La meditazione relazionata al ‘mindfulness’ non deve essere confusa con la meditazione relazionata alle pratiche religiose. Qual è la differenza?

Mentre la meditazione relazionata al Buddismo e ad altre religioni implica una concentrazione sulla respirazione o su un mantra che è ripetuto varie volte con l’intento di raggiungere un qualche tipo di illuminazione spirituale, l’esercizio mentale della piena coscienza riguarda lo stare attenti, lucidi ed adottare una disposizione libera di critica con l’obiettivo di essere più consapevoli dei propri pensieri, in modo da evitare di essere sopraffatti da essi e poterli così maneggiare meglio.

Richiede sforzo, ma ne vale la pena

Per ottenere uno stato di piena coscienza, è necessario dedicare del tempo per allenare la mente. Molte persone seguono un corso per imparare le tecniche relazionate alla piena coscienza. Generalmente, i corsi consistono in diverse sessioni di gruppo di solito della durata di due ore, per 8 settimane. Non si tratta di una bacchetta magica che funziona immediatamente, ma più vi sforzerete per ottenerlo, più potrete percepire i buoni risultati.

Perché dedicare tanto tempo ad apprendere questa abilità?
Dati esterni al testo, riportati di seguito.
(* ===== verification/Returns.v ===== *)
(** * Reads and records that always return

    What the reads and the bookkeeping writes shared by the operations do, for the
    theorems that say an operation returns. *)
From S2P Require Import Prelude Json Text Dag Store Graph Portfolio Presence Claims.
From S2P Require Import Enforcement Review Attempts.

Section returns.
Context `{Host}.

Lemma twp_to_wp {A} (m : M db A) Q s : twp m Q s → wp m Q s.
Proof. unfold twp, wp. by destruct (m s) as [[]|]. Qed.
Lemma twp_project pid (Q : project_row → db → Prop) s row :
  KEY pid = true → projects s !! pid = Some row → Q row s → twp (project pid) Q s.
Proof. intros HK Hr HQ. unfold twp, project, fetch_project, lift, key, gets, get_some. rewrite HK. simpl.
  unfold mbind, M_bind. by rewrite Hr. Qed.
Lemma twp_node pid nk (Q : node_row → db → Prop) s n :
  KEY pid = true → KEY nk = true → nodes s !! (pid, nk) = Some n → Q n s → twp (node pid nk) Q s.
Proof. intros HK HK' Hn HQ. unfold twp, node, fetch_node, lift, key, gets, get_some. rewrite HK, HK'. simpl.
  unfold mbind, M_bind. by rewrite Hn. Qed.
Lemma twp_attempt aid a (Q : attempt_row → db → Prop) s :
  KEY aid = true → attempt_at s aid = Some a → Q a s → twp (attempt aid) Q s.
Proof.
  intros HK Ha HQ. unfold twp, attempt, lift, key, gets, get_some, mbind, M_bind. rewrite HK. simpl.
  by rewrite Ha.
Qed.
Lemma twp_now (Q : Z → db → Prop) s : Q (clock (ticks s)) (s <| ticks ::= S |>) → twp now Q s.
Proof. done. Qed.
Lemma twp_event pid nk ty p (Q : unit → db → Prop) s :
  (∀ e k, Q tt (s <| ticks := k |> <| events := e |>)) → twp (event pid nk ty p) Q s.
Proof. intros HQ. unfold twp, event. simpl. apply HQ. Qed.
Lemma twp_public a (Q : public_view → db → Prop) s :
  (∀ v s', Q v s') → twp (public a) Q s.
Proof. intros HQ. unfold public, twp. destruct (if ACTIVE (a_status a) then a_lease a else None); apply HQ. Qed.

Lemma attempt_at_update s aid f a :
  (∀ x, a_id (f x) = a_id x) → attempt_at s aid = Some a →
  select_one (λ x, bool_decide (a_id x = aid)) (update_where (λ x, bool_decide (a_id x = aid)) f (attempts s))
    = Some (f a).
Proof.
  intros Hf Ha. rewrite select_one_update_where by (intros; by rewrite Hf). unfold attempt_at in Ha.
  rewrite Ha. simpl. apply select_one_Some in Ha as [_ Ha]. by rewrite Ha.
Qed.
Lemma attempt_at_same s s' aid : attempts s' = attempts s → attempt_at s' aid = attempt_at s aid.
Proof. unfold attempt_at. by intros ->. Qed.
Lemma wp_attempt_at aid (Q : attempt_row → db → Prop) s :
  (∀ a, attempt_at s aid = Some a → KEY aid = true → Q a s) → wp (attempt aid) Q s.
Proof.
  intros HQ. unfold attempt. apply wp_bind, wp_lift. intros x [[= ->] HK]%key_ok.
  apply wp_bind, wp_gets, wp_get_some. intros a Ha. by apply HQ.
Qed.
Lemma wp_public a (Q : public_view → db → Prop) s :
  (∀ v t, pb_row v = a → Q v (s <| ticks := t |>)) → wp (public a) Q s.
Proof.
  intros HQ. unfold public. destruct (if ACTIVE (a_status a) then a_lease a else None).
  - apply wp_bind, wp_now. intros t. apply wp_ret. by apply (HQ _ (S (ticks s))).
  - apply wp_ret. assert (s = s <| ticks := ticks s |>) as E by by destruct s. rewrite E. by apply HQ.
Qed.

Lemma clear_returns d c a s : twp (clear d c a) (λ _ s', s' = s <| declarations := declarations s' |>
  <| audit := audit s' |> <| ticks := ticks s' |> ∧ ticks s ≤ ticks s') s.
Proof.
  unfold clear, presence_audit. apply twp_bind, twp_gets. destruct (declarations s !! d).
  - twp_all. unfold twp. simpl. split; [by destruct s|lia].
  - apply twp_ret. split; [by destruct s|lia].
Qed.
Lemma mark_back_returns d cause s : twp (mark_back d cause) (λ _ s',
  s' = s <| declarations := declarations s' |> <| audit := audit s' |> <| drivers := drivers s' |>
         <| ticks := ticks s' |> ∧ ticks s ≤ ticks s') s.
Proof.
  unfold mark_back. destruct d as [d|]; [|apply twp_ret; split; [by destruct s|lia]].
  case_bool_decide; [apply twp_ret; split; [by destruct s|lia]|].
  apply twp_bind. eapply twp_mono; [apply clear_returns|]. intros b s1 [-> Ht].
  unfold twp. simpl. split; [done|simpl in Ht; lia].
Qed.
End returns.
Beh, essa presenta un effetto positivo su condizioni come la pressione alta, le malattie cardiache e il dolore cronico. Favorisce anche la concentrazione ed aiuta a superare la depressione, l’ansia e le dipendenze. 

Prove

Quando vediamo tutti i benefici del ‘mindfulness,’ forse pensiamo che sembra troppo bello per essere vero. Davvero ci sono prove del fatto che funzioni? In definitiva, sì. Secondo il sito web bemindful.co.uk, diversi studi clinici hanno prodotto i seguenti risultati: un 70% dell’ansia e una riduzione continua della stessa fino a tre anni dopo aver fatto il corpo. È stato dimostrato, inoltre, una riduzione delle visite mediche ed un aumento degli anticorpi che combattono le malattie. 

Altri studi hanno dimostrato un sonno di migliore qualità e migliori condizioni fisiche come nei casi di fibromialgia e psoriasi. Il Dr. Timothy A. Pychyl, il quale ha realizzato uno studio sugli effetti della piena coscienza, dice che questa pratica può aiutare anche con la procrastinazione.
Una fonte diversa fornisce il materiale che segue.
(* ===== verification/Takeover.v ===== *)
(** * Taking over the claim of an offline driver

    [core/state_takeover.py], with the notices of [core/driver_notices.py]: the one
    place where presence is authority.  The subject and body of a notice are prose
    and are not modelled. *)
From S2P Require Import Prelude Json Text Dag Store Graph Portfolio Presence Claims Enforcement Inbox.

Local Open Scope Z_scope.

(** ** Notices *)
Inductive notice_kind : Set := TakeoverNotice | HandoffOffer | HandoffReply | OverrideNotice.
(** [KINDS]: the inbox kind a notice is stored as. *)
Definition stored_kind (k : notice_kind) : string :=
  match k with
  | TakeoverNotice => "takeover_notice" | HandoffOffer => "handoff_offer"
  | HandoffReply => "handoff_reply" | OverrideNotice => "lease_notice"
  end.
(** [REF_KEYS]: the references given and not empty. *)
Definition notice_refs (refs : list (string * option string)) : json :=
  jobj (omap (λ p, (λ v, (p.1, JStr v)) <$> truthy p.2) refs).

Section notices.
Context `{Host}.

Definition notify (target : option string) (sender : option string) (pid : string) (kind : notice_kind)
    (refs : list (string * option string)) : M db (option delivery) :=
  match truthy target with
  | None => mret None
  | Some target =>
    d ← deliver_notice target sender (Some pid) (stored_kind kind) (notice_refs refs);
    mret (Some d)
  end.
End notices.

(** ** The authority *)
Definition MIN_TAKEOVER_REASON_CHARS : Z := 20.
Definition MAX_TAKEOVER_REASON_CHARS : Z := 300.

(** [_member]: an active driver that is a member, on the same snapshot. *)
Definition active_member (s : db) (pid driver : string) : bool :=
  is_member s pid driver &&
  match drivers s !! driver with Some r => bool_decide (drv_status r = DriverActive) | None => false end.

Definition owner_is_offline (p : presence) : bool :=
  bool_decide (ps_status p = Offline) && ps_determinable p.

Definition refuse_shared_identity (driver : string) : res unit :=
  ensure (negb (shared_identity driver)) (ClaimError "shared_identity").

Definition basis_text (b : basis) : string :=
  match b with ByWait => "wait" | ByDeclaration => "declared" | ByLastSeen => "last_seen" end.

(** [_evidence]: the presence facts a decision used. *)
Definition presence_evidence (p : presence) : json :=
  jobj [("status", JStr (presence_text (ps_status p))); ("basis", JStr (basis_text (ps_basis p)));
        ("determinable", JBool (ps_determinable p)); ("declared", JBool (bool_decide (is_Some (ps_declared p))));
        ("since", jopt JInt (de_since <$> ps_declared p));
        ("expected_return", jopt JInt (ps_declared p ≫= de_return));
        ("last_seen_at", jopt JInt (ps_last_seen p)); ("seconds_since_seen", jopt JInt (ps_seconds p));
        ("waiting", JBool (ps_waiting p)); ("last_wait_end", jopt JInt (ps_wait_end p))].

Section takeover.
Context `{Host}.
Context (env : environment).

Definition presence_at (driver : string) : M db presence :=
  stamp ← now;
  gets (λ s, effective_presence env s driver stamp).

(** [offline_owner_evidence]: may [caller] take over an attempt before its lease lapsed? *)
Definition offline_owner_evidence (pid : string) (owner : option string) (caller : string)
    : M db (option presence) :=
  match truthy owner with
  | None => mret None
  | Some owner =>
    if bool_decide (owner = caller) || bool_decide (caller = "") then mret None
    else
      p ← presence_at owner;
      if negb (owner_is_offline p) then mret None
      else
        lift (refuse_shared_identity caller);;
        ok ← gets (λ s, active_member s pid caller);
        require ok (ClaimError "not_project_member");;
        mret (Some p)
  end.

(** The insert of a claim without the courtesy of [insert_claim]. *)
Definition add_claim (c : claim_row) : M db unit :=
  conflict ← gets (λ s, claim_conflict s c);
  require (negb conflict) (IntegrityError "UNIQUE constraint failed: state_node_claims");;
  modify (λ s, s <| claims ::= (λ l, (l ++ [c])%list) |>).

Record takeover_result : Type := TakeoverResult {
  tk_taken : claim_view; tk_claim : claim_view; tk_presence : option presence;
  tk_notified : option delivery; tk_attempts : list attempt_row; tk_idempotent : bool }.

Definition takeover_request (cid : string) (fence : Z) (reason : string) : json :=
  jobj [("take_over_claim", JStr cid); ("expected_fence", JInt fence); ("reason", JStr reason)].
Definition takeover_closed (old : claim_row) (n : node_row) : bool :=
  bool_decide (n_status n = SUPERSEDED) ||
  bool_decide (cl_purpose old = Implement) && bool_decide (n_status n = VERIFIED).

(** The claim the caller gets: same node, purpose, workspace and lease length. *)
Definition taken_claim (old : claim_row) (n : node_row) (driver key_ hash : string) (current fence : Z)
    (cid : string) : claim_row :=
  ClaimRow cid (cl_project old) (cl_node old) driver (cl_purpose old) Live fence (n_revision n) None
    (cl_workspace old) None (cl_lease old) (add_seconds current (cl_lease old)) current key_ hash
    current current.

Definition move_taken (actor driver stored_key hash reason : string) (current : Z)
    (old : claim_row) (n : node_row) (p : presence) : M db (claim_row * claim_row) :=
  let pid := cl_project old in let nk := cl_node old in
  update_claim (cl_id old) (λ r, r <| cl_status := TakenOver |> <| cl_updated := current |>);;
  let old' := old <| cl_status := TakenOver |> <| cl_updated := current |> in
  history actor old' TakenOver ("taken over by " +:+ driver +:+ ": " +:+ reason);;
  top ← gets (λ s, max_fence s pid nk);
  u ← uuid4;
  let c := taken_claim old n driver stored_key hash current (1 + top) ("claim-" +:+ u) in
  add_claim c;;
  history actor c Live ("took over " +:+ cl_id old +:+ " from " +:+ cl_driver old +:+ ": " +:+ reason);;
  event pid (Some nk) "claim_taken_over"
    (jobj [("claim_id", JStr (cl_id old)); ("new_claim_id", JStr (cl_id c));
           ("from_driver_id", JStr (cl_driver old)); ("to_driver_id", JStr driver);
           ("purpose", JStr (purpose_text (cl_purpose old))); ("fence", JInt (cl_fence old));
           ("new_fence", JInt (cl_fence c)); ("reason", JStr reason);
           ("owner_presence", presence_evidence p); ("actor", JStr actor)]);;
  event pid (Some nk) "claim_acquired"
    (jobj [("claim_id", JStr (cl_id c)); ("driver_id", JStr driver);
           ("purpose", JStr (purpose_text (cl_purpose c))); ("fence", JInt (cl_fence c));
           ("lease_expires_at", JInt (cl_expires c)); ("workspace", JStr (cl_workspace c));
           ("subagent", JNull); ("taken_over_from", JStr (cl_id old)); ("actor", JStr actor)]);;
  mret (old', c).

Definition take_over_claim (actor : string) (driver : option string) (pid cid : string)
    (expected_fence reason : json) (request_key : string) : M db takeover_result :=
  driver ← require_driver driver;
  lift (refuse_shared_identity driver);;
  reason ← lift (text reason "takeover reason" MAX_TAKEOVER_REASON_CHARS);
  require (MIN_TAKEOVER_REASON_CHARS <=? Z.of_nat (py_len (strip reason)))
    (StateGraphError "reason must say why, in 20..300 characters");;
  _ ← lift (key request_key "request_key");
  _ ← lift (key cid "claim_id");
  fence ← get_some (match expected_fence with JInt f => Some f | _ => None end)
            (StateGraphError "expected_fence must be an integer");
  let stored_key := "takeover:" +:+ request_key in
  let hash := digest (takeover_request cid fence reason) in
  _ ← project pid;
  current ← now;
  replay ← gets (λ s, select_one (λ c, bool_decide (cl_project c = pid) && bool_decide (cl_driver c = driver) &&
                       bool_decide (cl_request_key c = stored_key)) (claims s));
  match replay with
  | Some c =>
    require (bool_decide (cl_request_hash c = hash)) (ClaimError "request_key_reused");;
    old ← claim_at pid cid;
    mret (TakeoverResult (claim_view_of current old) (claim_view_of current c) None None [] true)
  | None =>
    old ← claim_at pid cid;
    ok ← gets (λ s, active_member s pid driver);
    require ok (ClaimError "not_project_member");;
    require (negb (bool_decide (cl_driver old = driver))) (ClaimError "already_held");;
    _ ← sweep_conn actor pid current (Some (cl_node old));
    old ← claim_at pid cid;
    require (bool_decide (fence = cl_fence old)) (ClaimError "stale_fence");;
    require (is_live old) (ClaimError "claim_not_live");;
    n ← node pid (cl_node old);
    require (negb (takeover_closed old n)) (ClaimError "node_closed");;
    p ← presence_at (cl_driver old);
    require (owner_is_offline p) (ClaimError "owner_not_offline");;
    moved ← move_taken actor driver stored_key hash reason current old n p;
    busy ← gets (λ s, select (λ a, bool_decide (a_project a = pid) && bool_decide (a_node a = cl_node old)
                               && ACTIVE (a_status a)) (attempts s));
    notice ← notify (Some (cl_driver old)) (Some driver) pid TakeoverNotice
               [("claim_id", Some cid); ("node_key", Some (cl_node old))];
    mret (TakeoverResult (claim_view_of current moved.1) (claim_view_of current moved.2) (Some p) notice busy false)
  end.
End takeover.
Il Professor Mark Milliams dell’Università di Oxford spiega (in un video sul sito bemindful.co.uk) come il ‘mindfulness’ aiuti a controllare lo stress e, pertanto, contribuisca a non farci sentire esausti, irritabili e nervosi.

Williams spiega una fatto sorprendente: quando siamo sempre sotto pressione, correndo avanti e indietro per fare mille cose, sperimentiamo la stessa risposta emotiva di una preda che fugge dal predatore. Questa sabota la nostra capacità di concentrarci e dedicarci ai nostri doveri. 

Il professore dice anche che la piena coscienza ci aiuta ad apprezzare tutto quello che stiamo facendo e a trovare la pace in un mondo frenetico. In questo modo riusciamo, alla fine, ad ottenere una migliore concentrazione e più memoria.